Book Read Free

Sword

Page 16

by Realm Lovejoy

Keys crash against the prison bars. I jolt up. Merlin explodes into my cell. He isn’t in his usual suit. He’s in sweatpants, a hoodie, and an old pair of sneakers. He smells like the night air, like he walked for a long time through the cold. Droplets hang from his bangs as he pushes them away.

  “Morgan,” he cries. “You must plead insanity! You can’t let them make me execute you. You can’t!”

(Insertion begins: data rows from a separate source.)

Lemma push_ok p ty ppa v :
  wf p → 0 <= ppa < _NOP → length (value v) = Z.to_nat PAGESIZE → dmatag v ≠ -1 →
  ca_at (seg_table p) ppa = None →
  ∃ p', posix_push_data ty ppa PAGESIZE v p = Ok p' ∧ wf p' ∧
    ∀ q, ca_at (seg_table p') q = if decide (q = ppa) then Some (value v) else ca_at (seg_table p) q.
Proof.
  intros Hwf Hr Hlen Hd Hnone. unfold posix_push_data. rewrite convert_ppa_id by done.
  rewrite pass_checks by done.
  destruct (count_ok p (convert_type ty) Hwf (convert_type_nonneg ty)) as (p1 & -> & Hwf1 & Et); rbind.
  pose proof Hwf1 as (? & ? & ? & Hl & ? & Hpg). rewrite ca_get_in by lia; rbind. rewrite Et, Hnone.
  rewrite <-Hlen, memcpy_all by (unfold fresh_page; rewrite length_replicate; lia).
  unfold fresh_page. rewrite drop_ge, app_nil_r by (rewrite length_replicate; lia). rbind.
  rewrite ca_set_in by (rewrite <-Et; lia); rbind. eexists. split; [done|].
  assert (Hat : ∀ q, ca_at (ca_upd (seg_table p) ppa (Some (value v))) q =
    if decide (q = ppa) then Some (value v) else ca_at (seg_table p) q).
  { intros q. rewrite ca_at_upd. repeat case_decide; congruence. }
  split; [|done]. unfold wf. simpl. rewrite Et in Hl, Hpg. split_and!; try done.
  intros q x. rewrite Hat. case_decide; [|apply Hpg]. by intros [= <-].
Qed.

Lemma push_once p ty ppa v x :
  wf p → 0 <= ppa < _NOP → ca_at (seg_table p) ppa = Some x →
  posix_push_data ty ppa PAGESIZE v p = Err Aborted.
Proof.
  intros Hwf Hr Hx. unfold posix_push_data. rewrite convert_ppa_id by done.
  rewrite no_size_error by done. destruct (_ >? _), (_ =? _); try done. cbn [abort_if].
  destruct (count_ok p (convert_type ty) Hwf (convert_type_nonneg ty)) as (p1 & -> & Hwf1 & Et); rbind.
  destruct Hwf1 as (? & ? & ? & Hl & ? & _). rewrite ca_get_in by lia; rbind. by rewrite Et, Hx.
Qed.

Lemma pull_ok p ty ppa v x :
  wf p → 0 <= ppa < _NOP → length (value v) = Z.to_nat PAGESIZE → dmatag v ≠ -1 →
  ca_at (seg_table p) ppa = Some x →
  ∃ p', posix_pull_data ty ppa PAGESIZE v p = Ok (VS x (dmatag v), p') ∧ wf p' ∧
    ∀ q, ca_at (seg_table p') q = ca_at (seg_table p) q.
Proof.
  intros Hwf Hr Hlen Hd Hx. unfold posix_pull_data. rewrite convert_ppa_id by done.
  rewrite pass_checks by done.
  destruct (count_ok p (convert_type ty) Hwf (convert_type_nonneg ty)) as (p1 & -> & Hwf1 & Et); simpl.
  pose proof Hwf1 as (? & ? & ? & Hl & ? & Hpg). rewrite ca_get_in by lia; simpl. rewrite Et, Hx.
  rewrite Et in Hpg. rewrite <-(Hpg ppa x Hx), memcpy_all by (rewrite (Hpg ppa x Hx); lia).
  rewrite drop_ge, app_nil_r by (rewrite (Hpg ppa x Hx); lia). simpl.
  exists p1. split_and!; try done. by rewrite Et.
Qed.

Lemma trim_pages_spec n : ∀ t PPA i,
  0 <= i → 0 <= PPA → ca_len t < 4294967296 → PPA + (i + Z.of_nat n) * PUNIT <= ca_len t + (PUNIT - 1) →
  ∃ t', trim_pages n t PPA i = Ok t' ∧ ca_len t' = ca_len t ∧
    ∀ q, ca_at t' q =
      if decide (i <= (q - PPA) / PUNIT < i + Z.of_nat n ∧ (q - PPA) mod PUNIT = 0)
      then None else ca_at t q.
Proof.
  induction n as [|n IH]; intros t PPA i Hi HP Hlen Hroom; simpl; change PUNIT with 64 in *.
  - exists t. split_and!; try done. intros q. rewrite decide_False; [done|lia].
  - rewrite u32_id by lia. rewrite ca_set_in by lia; simpl.
    destruct (IH (ca_upd t (PPA + i * 64) None) PPA (i + 1)) as (t' & -> & Hl & Hat); simpl; try lia.
    exists t'. split_and!; try done. intros q. rewrite Hat, ca_at_upd.
    repeat case_decide; try done; try lia;
      exfalso; Z.to_euclidean_division_equations; lia.
Qed.

Lemma trim_ok p ppa :
  wf p → 0 <= ppa < _NOP → ppa mod _PPS < PUNIT →
  ∃ p', posix_trim_a_block ppa p = Ok p' ∧ wf p' ∧
    ∀ q, 0 <= q < _NOP → ca_at (seg_table p') q =
      if decide (q / _PPS = ppa / _PPS ∧ q mod PUNIT = ppa mod PUNIT) then None
      else ca_at (seg_table p) q.
Proof.
  intros Hwf Hr Hmod. unfold posix_trim_a_block. rewrite convert_ppa_id by done.
  rewrite Z.gtb_ltb, (proj2 (Z.ltb_ge _ _)) by lia. cbn [abort_if].
  destruct (count_ok p TRIM Hwf ltac:(done)) as (p1 & -> & Hwf1 & Et); rbind.
  pose proof Hwf1 as (? & ? & ? & Hl & ? & Hpg).
  pose proof NOP_eq as HN. pose proof GIGAUNIT_range as HG.
  change _PPS with 16384 in *. change PUNIT with 64 in *.
  assert (ppa + 256 * 64 <= _NOP + 63).
  { rewrite HN in *. Z.to_euclidean_division_equations. lia. }
  destruct (trim_pages_spec (Z.to_nat _PPB) (seg_table p1) ppa 0) as (t' & -> & Hl' & Hat);
    change PUNIT with 64; change (Z.of_nat (Z.to_nat _PPB)) with 256; try lia.
  rbind. change PUNIT with 64 in Hat. change (Z.of_nat (Z.to_nat _PPB)) with 256 in Hat.
  eexists. split; [done|]. split.
  - unfold wf. simpl. split_and!; try done; [lia|]. intros q x. rewrite Hat. case_decide; [done|apply Hpg].
  - intros q Hq. simpl. rewrite Hat, Et. repeat case_decide; try done;
      exfalso; Z.to_euclidean_division_equations; lia.
Qed.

  He crouches in front of the bed and takes my hands in his. His touch sends shockwaves through me and I realize I haven’t had physical contact in a long time. His cold fingers cage over mine.

  “Merlin,” I say slowly. “To claim insanity is to give up on myself and everything I worked for. It surrenders my own belief in myself, which is the only thing Camelot can’t take away from me. When I die and Arthur remembers me, I want him to see someone who was true to herself.”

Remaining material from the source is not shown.